__Records for the exercise__:

--- START ---

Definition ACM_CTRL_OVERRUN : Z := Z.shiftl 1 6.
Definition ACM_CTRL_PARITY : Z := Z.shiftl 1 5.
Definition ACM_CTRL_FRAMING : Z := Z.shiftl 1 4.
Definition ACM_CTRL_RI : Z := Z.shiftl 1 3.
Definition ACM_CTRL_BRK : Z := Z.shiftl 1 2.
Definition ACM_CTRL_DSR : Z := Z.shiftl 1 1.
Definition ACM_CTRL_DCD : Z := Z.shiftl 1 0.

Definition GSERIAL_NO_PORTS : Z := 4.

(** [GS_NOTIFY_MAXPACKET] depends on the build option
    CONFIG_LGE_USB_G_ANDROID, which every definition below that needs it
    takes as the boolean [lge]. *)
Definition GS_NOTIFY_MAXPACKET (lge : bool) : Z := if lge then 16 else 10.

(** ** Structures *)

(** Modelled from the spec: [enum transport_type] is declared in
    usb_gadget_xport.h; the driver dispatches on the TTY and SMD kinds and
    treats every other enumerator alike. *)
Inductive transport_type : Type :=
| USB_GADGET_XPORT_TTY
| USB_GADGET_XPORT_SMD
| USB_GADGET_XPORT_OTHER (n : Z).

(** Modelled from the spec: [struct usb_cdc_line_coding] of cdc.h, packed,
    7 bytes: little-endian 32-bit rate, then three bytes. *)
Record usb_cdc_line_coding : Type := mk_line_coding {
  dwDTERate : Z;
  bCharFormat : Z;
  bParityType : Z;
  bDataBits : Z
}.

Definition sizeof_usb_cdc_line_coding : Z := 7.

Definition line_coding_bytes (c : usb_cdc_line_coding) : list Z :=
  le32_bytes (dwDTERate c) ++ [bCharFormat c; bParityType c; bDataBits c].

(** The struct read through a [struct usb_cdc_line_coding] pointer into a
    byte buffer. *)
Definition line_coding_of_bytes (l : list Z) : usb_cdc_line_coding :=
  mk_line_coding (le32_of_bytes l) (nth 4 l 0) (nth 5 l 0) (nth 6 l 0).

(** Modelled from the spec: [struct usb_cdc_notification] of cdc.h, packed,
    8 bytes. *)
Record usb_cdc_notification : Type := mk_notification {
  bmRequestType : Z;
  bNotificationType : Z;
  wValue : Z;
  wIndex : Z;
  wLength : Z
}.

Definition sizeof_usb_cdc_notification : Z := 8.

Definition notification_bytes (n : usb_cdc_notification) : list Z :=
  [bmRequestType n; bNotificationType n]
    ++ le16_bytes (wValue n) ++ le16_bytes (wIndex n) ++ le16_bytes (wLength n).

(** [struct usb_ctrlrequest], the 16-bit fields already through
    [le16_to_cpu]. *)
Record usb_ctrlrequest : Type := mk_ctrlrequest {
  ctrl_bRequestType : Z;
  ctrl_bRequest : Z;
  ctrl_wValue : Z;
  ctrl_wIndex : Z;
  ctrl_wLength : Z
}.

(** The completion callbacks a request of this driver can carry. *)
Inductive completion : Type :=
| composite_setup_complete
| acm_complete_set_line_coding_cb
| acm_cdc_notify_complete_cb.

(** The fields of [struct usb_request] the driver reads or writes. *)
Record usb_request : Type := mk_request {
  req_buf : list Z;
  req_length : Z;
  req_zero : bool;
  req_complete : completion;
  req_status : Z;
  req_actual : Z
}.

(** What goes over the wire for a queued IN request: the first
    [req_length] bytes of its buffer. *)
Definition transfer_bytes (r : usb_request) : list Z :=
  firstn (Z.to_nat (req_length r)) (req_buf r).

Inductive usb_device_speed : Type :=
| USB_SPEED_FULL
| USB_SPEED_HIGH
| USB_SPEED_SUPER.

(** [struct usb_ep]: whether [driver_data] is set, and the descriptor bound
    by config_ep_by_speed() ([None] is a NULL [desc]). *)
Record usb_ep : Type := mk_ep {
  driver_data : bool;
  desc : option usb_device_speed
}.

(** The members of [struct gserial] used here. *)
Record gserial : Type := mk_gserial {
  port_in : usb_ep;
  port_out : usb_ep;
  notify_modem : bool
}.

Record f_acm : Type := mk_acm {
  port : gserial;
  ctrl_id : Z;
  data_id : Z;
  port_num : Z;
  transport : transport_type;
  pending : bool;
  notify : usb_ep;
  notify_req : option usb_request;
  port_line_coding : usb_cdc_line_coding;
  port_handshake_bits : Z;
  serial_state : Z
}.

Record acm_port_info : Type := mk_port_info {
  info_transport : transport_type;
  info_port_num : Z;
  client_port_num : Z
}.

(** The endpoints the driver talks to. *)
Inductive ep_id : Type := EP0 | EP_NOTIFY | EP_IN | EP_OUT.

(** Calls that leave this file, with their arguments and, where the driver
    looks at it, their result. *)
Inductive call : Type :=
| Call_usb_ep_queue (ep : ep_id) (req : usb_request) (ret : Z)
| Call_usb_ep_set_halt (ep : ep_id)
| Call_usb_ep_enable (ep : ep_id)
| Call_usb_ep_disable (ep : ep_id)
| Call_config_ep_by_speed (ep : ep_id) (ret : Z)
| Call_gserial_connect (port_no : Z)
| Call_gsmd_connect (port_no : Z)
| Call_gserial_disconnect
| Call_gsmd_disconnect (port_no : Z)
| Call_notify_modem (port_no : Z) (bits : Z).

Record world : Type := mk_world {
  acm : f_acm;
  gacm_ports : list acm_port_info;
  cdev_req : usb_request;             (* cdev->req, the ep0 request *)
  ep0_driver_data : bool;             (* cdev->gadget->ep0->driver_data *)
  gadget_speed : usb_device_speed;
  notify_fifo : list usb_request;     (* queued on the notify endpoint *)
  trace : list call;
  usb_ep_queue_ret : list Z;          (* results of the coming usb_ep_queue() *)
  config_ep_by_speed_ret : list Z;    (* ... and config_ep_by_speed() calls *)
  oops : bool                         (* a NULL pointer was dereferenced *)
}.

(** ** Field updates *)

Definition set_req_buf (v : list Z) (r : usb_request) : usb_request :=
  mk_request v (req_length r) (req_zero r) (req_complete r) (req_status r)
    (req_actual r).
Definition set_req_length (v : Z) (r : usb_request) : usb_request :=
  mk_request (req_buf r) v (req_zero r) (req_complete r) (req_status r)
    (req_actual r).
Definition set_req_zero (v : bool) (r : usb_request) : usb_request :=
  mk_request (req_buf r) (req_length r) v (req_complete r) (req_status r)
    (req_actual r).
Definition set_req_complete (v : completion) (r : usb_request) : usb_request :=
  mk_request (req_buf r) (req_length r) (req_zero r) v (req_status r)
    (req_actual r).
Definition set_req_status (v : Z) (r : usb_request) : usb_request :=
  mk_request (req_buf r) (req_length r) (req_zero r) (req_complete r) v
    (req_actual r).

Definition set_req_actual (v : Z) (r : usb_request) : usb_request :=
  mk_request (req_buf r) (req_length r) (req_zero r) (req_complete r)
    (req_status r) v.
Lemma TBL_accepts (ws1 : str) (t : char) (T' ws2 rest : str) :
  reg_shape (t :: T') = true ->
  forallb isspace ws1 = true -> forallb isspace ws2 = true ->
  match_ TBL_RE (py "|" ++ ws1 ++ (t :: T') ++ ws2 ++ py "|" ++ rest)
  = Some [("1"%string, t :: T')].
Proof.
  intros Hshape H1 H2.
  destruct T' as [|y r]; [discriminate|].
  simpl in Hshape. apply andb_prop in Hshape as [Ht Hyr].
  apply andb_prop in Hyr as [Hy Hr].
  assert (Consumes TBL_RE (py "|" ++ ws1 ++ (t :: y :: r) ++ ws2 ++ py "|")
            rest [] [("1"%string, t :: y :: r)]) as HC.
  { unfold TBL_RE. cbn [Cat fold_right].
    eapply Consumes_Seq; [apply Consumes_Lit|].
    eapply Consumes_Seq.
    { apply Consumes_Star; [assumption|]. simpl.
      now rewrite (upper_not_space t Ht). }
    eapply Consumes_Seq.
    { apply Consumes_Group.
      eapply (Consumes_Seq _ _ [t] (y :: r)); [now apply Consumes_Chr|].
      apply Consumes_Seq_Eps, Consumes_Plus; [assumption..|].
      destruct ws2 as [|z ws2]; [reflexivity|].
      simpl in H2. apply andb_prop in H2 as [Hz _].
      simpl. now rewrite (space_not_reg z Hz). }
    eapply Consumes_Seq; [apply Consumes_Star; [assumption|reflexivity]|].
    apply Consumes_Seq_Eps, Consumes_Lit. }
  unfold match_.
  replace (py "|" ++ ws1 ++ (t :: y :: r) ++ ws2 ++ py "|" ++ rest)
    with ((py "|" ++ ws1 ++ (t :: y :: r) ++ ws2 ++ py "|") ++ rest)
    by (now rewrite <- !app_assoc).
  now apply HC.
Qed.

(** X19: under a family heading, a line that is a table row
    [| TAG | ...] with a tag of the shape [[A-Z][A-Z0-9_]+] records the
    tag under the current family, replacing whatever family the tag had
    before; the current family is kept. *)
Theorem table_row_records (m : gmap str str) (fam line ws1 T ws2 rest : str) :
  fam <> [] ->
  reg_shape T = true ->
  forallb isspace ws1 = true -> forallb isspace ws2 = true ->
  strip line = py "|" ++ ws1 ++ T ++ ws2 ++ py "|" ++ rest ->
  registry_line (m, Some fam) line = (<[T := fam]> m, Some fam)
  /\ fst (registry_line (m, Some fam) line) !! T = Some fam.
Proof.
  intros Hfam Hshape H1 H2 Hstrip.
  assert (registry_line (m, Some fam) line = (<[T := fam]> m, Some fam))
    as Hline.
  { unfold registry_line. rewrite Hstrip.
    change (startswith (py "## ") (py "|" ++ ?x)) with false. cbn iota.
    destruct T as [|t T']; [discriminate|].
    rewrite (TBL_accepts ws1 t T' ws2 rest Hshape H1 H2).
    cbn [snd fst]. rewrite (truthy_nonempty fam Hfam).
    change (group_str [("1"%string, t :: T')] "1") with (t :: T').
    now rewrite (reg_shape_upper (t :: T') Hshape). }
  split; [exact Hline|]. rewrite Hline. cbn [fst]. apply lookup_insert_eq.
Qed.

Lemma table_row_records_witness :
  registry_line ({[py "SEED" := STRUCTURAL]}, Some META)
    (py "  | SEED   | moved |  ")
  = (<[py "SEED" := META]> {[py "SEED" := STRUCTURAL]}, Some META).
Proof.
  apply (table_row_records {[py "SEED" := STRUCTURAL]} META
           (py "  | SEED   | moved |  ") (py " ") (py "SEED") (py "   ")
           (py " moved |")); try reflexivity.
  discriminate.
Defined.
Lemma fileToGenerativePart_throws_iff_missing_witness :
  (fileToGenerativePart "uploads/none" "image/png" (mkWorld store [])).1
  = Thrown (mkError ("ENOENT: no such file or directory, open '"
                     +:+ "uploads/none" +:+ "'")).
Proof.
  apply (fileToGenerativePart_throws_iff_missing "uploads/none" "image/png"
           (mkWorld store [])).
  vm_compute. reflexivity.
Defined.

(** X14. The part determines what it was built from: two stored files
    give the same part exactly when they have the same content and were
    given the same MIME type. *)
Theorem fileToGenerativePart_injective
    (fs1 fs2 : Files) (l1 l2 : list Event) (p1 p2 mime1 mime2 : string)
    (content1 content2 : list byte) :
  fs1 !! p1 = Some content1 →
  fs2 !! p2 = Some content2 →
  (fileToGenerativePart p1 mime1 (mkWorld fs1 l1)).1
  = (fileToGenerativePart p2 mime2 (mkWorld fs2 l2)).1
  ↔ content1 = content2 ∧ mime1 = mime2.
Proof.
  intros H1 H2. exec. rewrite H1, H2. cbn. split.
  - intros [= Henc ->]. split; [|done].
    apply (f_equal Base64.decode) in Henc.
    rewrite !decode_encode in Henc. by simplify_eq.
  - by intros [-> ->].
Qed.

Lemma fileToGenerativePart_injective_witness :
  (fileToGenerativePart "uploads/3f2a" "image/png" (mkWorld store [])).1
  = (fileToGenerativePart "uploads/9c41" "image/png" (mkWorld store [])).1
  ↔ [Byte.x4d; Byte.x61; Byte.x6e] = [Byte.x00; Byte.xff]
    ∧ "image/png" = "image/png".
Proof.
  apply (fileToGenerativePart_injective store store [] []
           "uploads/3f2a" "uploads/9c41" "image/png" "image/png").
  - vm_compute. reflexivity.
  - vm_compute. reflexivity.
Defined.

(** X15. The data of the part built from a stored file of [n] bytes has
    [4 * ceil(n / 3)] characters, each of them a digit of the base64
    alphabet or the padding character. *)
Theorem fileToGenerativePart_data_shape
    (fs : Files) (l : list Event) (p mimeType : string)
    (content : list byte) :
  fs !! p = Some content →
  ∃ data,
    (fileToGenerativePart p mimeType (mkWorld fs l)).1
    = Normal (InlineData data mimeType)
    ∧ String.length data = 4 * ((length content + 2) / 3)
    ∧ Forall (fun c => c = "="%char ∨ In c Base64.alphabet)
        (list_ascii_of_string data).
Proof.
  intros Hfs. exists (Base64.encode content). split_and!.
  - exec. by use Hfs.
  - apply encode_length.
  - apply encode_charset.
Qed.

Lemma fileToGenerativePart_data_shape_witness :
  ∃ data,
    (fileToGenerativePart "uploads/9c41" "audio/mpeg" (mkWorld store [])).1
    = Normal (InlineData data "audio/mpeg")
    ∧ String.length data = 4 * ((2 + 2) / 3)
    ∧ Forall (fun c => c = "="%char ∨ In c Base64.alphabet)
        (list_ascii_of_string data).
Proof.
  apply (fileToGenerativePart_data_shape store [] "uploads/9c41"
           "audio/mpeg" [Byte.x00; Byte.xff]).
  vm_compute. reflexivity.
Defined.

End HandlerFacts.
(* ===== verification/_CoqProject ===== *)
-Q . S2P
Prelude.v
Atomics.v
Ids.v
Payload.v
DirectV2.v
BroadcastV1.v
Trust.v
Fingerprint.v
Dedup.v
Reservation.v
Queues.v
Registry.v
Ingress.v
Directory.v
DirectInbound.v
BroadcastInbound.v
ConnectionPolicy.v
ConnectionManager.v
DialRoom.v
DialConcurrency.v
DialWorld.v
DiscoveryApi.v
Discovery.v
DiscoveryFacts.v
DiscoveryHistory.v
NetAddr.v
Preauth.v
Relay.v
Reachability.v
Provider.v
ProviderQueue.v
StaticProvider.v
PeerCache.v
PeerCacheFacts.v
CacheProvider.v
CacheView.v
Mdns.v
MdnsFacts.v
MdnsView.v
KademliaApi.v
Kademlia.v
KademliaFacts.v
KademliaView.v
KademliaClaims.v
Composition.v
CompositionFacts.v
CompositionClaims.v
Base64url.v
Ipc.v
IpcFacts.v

--- END ---

__Task to complete__:
Output exactly the leading lines of the data, up to and including the line marked by "Definition GSERIAL_NO_PORTS : Z := 4.".

__Answer below__:
Definition ACM_CTRL_OVERRUN : Z := Z.shiftl 1 6.
Definition ACM_CTRL_PARITY : Z := Z.shiftl 1 5.
Definition ACM_CTRL_FRAMING : Z := Z.shiftl 1 4.
Definition ACM_CTRL_RI : Z := Z.shiftl 1 3.
Definition ACM_CTRL_BRK : Z := Z.shiftl 1 2.
Definition ACM_CTRL_DSR : Z := Z.shiftl 1 1.
Definition ACM_CTRL_DCD : Z := Z.shiftl 1 0.

Definition GSERIAL_NO_PORTS : Z := 4.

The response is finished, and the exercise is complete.